Terrell Bruce (right) was arguing with his girlfriend, Martina Westcott (left), while they were driving in a Ford Expedition along the 500 block of Walnut Lane Tuesday afternoon. During the argument, Westcott shot Bruce in the head, police said. Westcott is charged with Bruce's murder.
Terrell Bruce (right) was arguing with his girlfriend, Martina Westcott (left), while they were driving in a Ford Expedition along the 500 block of Walnut Lane Tuesday afternoon. During the argument, Westcott shot Bruce in the head, police said. Westcott is charged with Bruce's murder.Read moreFACEBOOK/BRUCE FAMILY

He wanted a baby, and she didn't.

But why that lunchtime drive ended in a crash with Bruce, 33, dead of a gunshot wound to the head, remained as much a mystery as ever after Tuesday's preliminary hearing after which Westcott was held for trial for murder.

Westcott wept quietly as Philadelphia Police Homicide Detective Gregory Singleton read her Dec. 28 statement in which she admitted shooting Bruce.

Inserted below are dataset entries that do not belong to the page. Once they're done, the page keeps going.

(** * anthropic-tokenizer: the token counter service, embedded in Rocq

    The service (src/index.ts, src/tokenizer.ts, src/types.ts) validates a
    decoded JSON body, flattens messages, system prompt and tool definitions
    into one text, and hands that text to the external [countTokens].

    TypeScript's types are erased when the program runs: the handlers read
    whatever value the body decoder produced.  The development therefore has
    two levels.  The program is embedded over untyped JavaScript values
    ([Value]), with the exceptions the runtime raises ([completion]).  The
    declarations of types.ts are inductive types whose values are injected
    into [Value] ([ContentBlock_toValue], ...), and the flattening the
    specification describes ([flattenBlock], ...) is defined on them.

    Statements come in two forms: on any value, read property by property as
    the program reads it; and on every value of a declared type, where the
    program is shown to compute, without an exception, what the
    specification describes. *)

From Stdlib Require Import String Ascii List ZArith Bool Lia DecimalString.
From Stdlib Require DecimalPos.
Import ListNotations.
Local Open Scope list_scope.
Local Open Scope string_scope.

(** ** JavaScript values *)

Module JS.

(** A value as the body decoder ([JSON.parse]) builds it, and [undefined],
    which reading a missing property yields.  A string is a sequence of code
    units, here the code units 0..255.  [VNum] holds the integral numbers whose
    decimal spelling [Number.prototype.toString] prints digit for digit (up to
    2^53 in magnitude); no operation of the program tells -0 from 0.  [VObj]
    lists an object's own properties in the order the runtime enumerates
    them, one entry for each key. *)
#[local] Unset Elimination Schemes.
Inductive Value : Type :=
| VUndefined
| VNull
| VBool (b : bool)
| VNum (n : Z)
| VStr (s : string)
| VArr (elems : list Value)
| VObj (props : list (string * Value)).
#[local] Set Elimination Schemes.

Questioned by Assistant District Attorney Brian Zarallo, Singleton said Westcott voluntarily came to homicide to give a statement, turning over a cellphone, blue jeans, and a blouse she said she wore during the incident.

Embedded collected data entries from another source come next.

(** [re.findall] for a pattern that never matches the empty text: [fuel]
    bounds the number of positions tried. *)
Fixpoint findall_fuel (m : string -> option (string * string))
    (fuel : nat) (s : string) : list string :=
  match fuel with
  | 0 => []
  | S fuel' =>
      match m s with
      | Some (group, rest) => group :: findall_fuel m fuel' rest
      | None =>
          match s with
          | EmptyString => []
          | String _ r => findall_fuel m fuel' r
          end
      end
  end.

Definition findall (m : string -> option (string * string)) (s : string)
  : list string :=
  findall_fuel m (S (String.length s)) s.

End Regex.

(** ** main.py: CommandExtractor *)

Module CommandExtractor.

Import Regex.

(** The list literal of the inline test inside [extract_commands]. *)
Definition INLINE_PREFIXES : list string :=
  [ "ls"; "cd"; "cat"; "grep"; "find"; "mkdir"; "rm"; "cp"; "mv"; "sudo";
    "touch" ].

Definition extract_commands (text : string) : list string :=
  let code_blocks := findall match_code_block text in
  let inline_commands := findall match_inline text in
  let commands : list string := [] in
  let commands :=
    fold_left
      (fun commands block =>
         let lines := split_nl (strip block) in
         fold_left
           (fun commands line =>
              let line := strip line in
              if truthy line && negb (startswith line "#")
              then (commands ++ [line])%list
              else commands)
           lines commands)
      code_blocks commands in
  let commands :=
    fold_left
      (fun commands cmd =>
         let cmd := strip cmd in
         if str_in " " cmd
            && existsb (fun c => startswith cmd c) INLINE_PREFIXES
         then (commands ++ [cmd])%list
         else commands)
      inline_commands commands in
  commands.

End CommandExtractor.

(** ** Results of fallible Python code *)

Module Py.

"She said they were having an argument about the relationship and having a baby," Singleton told Municipal Court Judge Wendy L. Pew. "She said she didn't want a baby and he was loud and she was scared."

Singleton said that Westcott told him she felt a gun on the floor of Bruce's Ford Expedition and that she picked it up and pointed it at Bruce "to scare him."

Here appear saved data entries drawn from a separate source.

Lemma hex_loop_length_ge (fuel : nat) : forall v acc,
  (1 + String.length acc <= String.length (hex_loop fuel v acc))%nat.
Proof.
  induction fuel as [|fuel IH]; intros v acc; cbn [hex_loop].
  - simpl. lia.
  - destruct (v / 16 =? 0); [simpl; lia|].
    specialize (IH (v / 16) (String (hex_digit (v mod 16)) acc)).
    simpl in *. lia.
Qed.

(** A value below [16 ^ (k + 1)] is written with at most [k + 1] digits,
    whatever the fuel. *)
Lemma hex_loop_length_small (fuel : nat) : forall k v acc,
  0 <= v < 16 ^ Z.of_nat (S k) ->
  (String.length (hex_loop fuel v acc) <= S k + String.length acc)%nat.
Proof.
  induction fuel as [|fuel IH]; intros k v acc Hv; cbn [hex_loop].
  - simpl. lia.
  - destruct (v / 16 =? 0) eqn:E; [simpl; lia|].
    apply Z.eqb_neq in E.
    destruct k as [|k].
    + change (16 ^ Z.of_nat 1) with 16 in Hv.
      rewrite Z.div_small in E by lia. contradiction.
    + rewrite Nat2Z.inj_succ, Z.pow_succ_r in Hv by lia.
      assert (Hq : 0 <= v / 16 < 16 ^ Z.of_nat (S k)).
      { split; [apply Z.div_pos; lia|]. apply Z.div_lt_upper_bound; lia. }
      specialize (IH k (v / 16) (String (hex_digit (v mod 16)) acc) Hq).
      simpl in *. lia.
Qed.

Lemma hex_loop_no_nul (fuel : nat) : forall v acc,
  no_nul acc = true -> no_nul (hex_loop fuel v acc) = true.
Proof.
  assert (Hd : forall v acc, no_nul acc = true ->
                 no_nul (String (hex_digit (v mod 16)) acc) = true).
  { intros v acc H. simpl. rewrite hex_digit_not_nul, H; [reflexivity|].
    apply Z.mod_pos_bound. lia. }
  induction fuel as [|fuel IH]; intros v acc H; cbn [hex_loop].
  - now apply Hd.
  - destruct (v / 16 =? 0); [now apply Hd|]. apply IH. now apply Hd.
Qed.

Lemma fmt_x_no_nul (v : Z) : no_nul (fmt_x v) = true.
Proof. unfold fmt_x. now apply hex_loop_no_nul. Qed.

Lemma fmt_x_length_le (v : Z) : (String.length (fmt_x v) <= 8)%nat.
Proof. unfold fmt_x. pose proof (hex_loop_length_le 7 (v mod 2 ^ 32) ""). simpl in *. lia. Qed.

Lemma fmt_x_length_ge (v : Z) : (1 <= String.length (fmt_x v))%nat.
Proof. unfold fmt_x. pose proof (hex_loop_length_ge 7 (v mod 2 ^ 32) ""). simpl in *. lia. Qed.

Lemma fmt_x_length_uint8 (v : Z) :
  is_uint8 v -> (String.length (fmt_x v) <= 2)%nat.
Proof.
  intros Hv. unfold is_uint8 in Hv. unfold fmt_x.
  rewrite Z.mod_small by lia.
  pose proof (hex_loop_length_small 7 1 v "") as H.
  change (16 ^ Z.of_nat 2) with 256 in H. specialize (H Hv).
  simpl in *. lia.
Qed.

End LibcFacts.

"I closed my eyes and fired one shot," Westcott said, according to the detective. He said that she looked and saw blood coming from Bruce's ear and that then the car crashed, climbing atop a parked vehicle in the 500 block of West Walnut Lane.

Singleton said Westcott told him she climbed out of the car, threw some of her clothing over a bridge, and walked to her mother's house in Roxborough.

Singleton testified that Westcott talked for about 90 minutes and said she wanted to make a statement but not answer any questions. She agreed to answer a few questions after her monologue ended.

One fact Westcott did not mention was that the gun she said she found in Bruce's car was hers. Singleton said the semiautomatic pistol, which was found under some bushes at the crash scene, was purchased Nov. 30 and registered to her.

Defense attorney Jack McMahon seemed as perplexed by the shooting as Bruce's and Westcott's relatives in the gallery of the courtroom.

When McMahon asked Singleton whether Westcott knew Bruce was dead when she left the car, the detective replied, "She said she didn't believe him to be dead because he was 'invincible.' "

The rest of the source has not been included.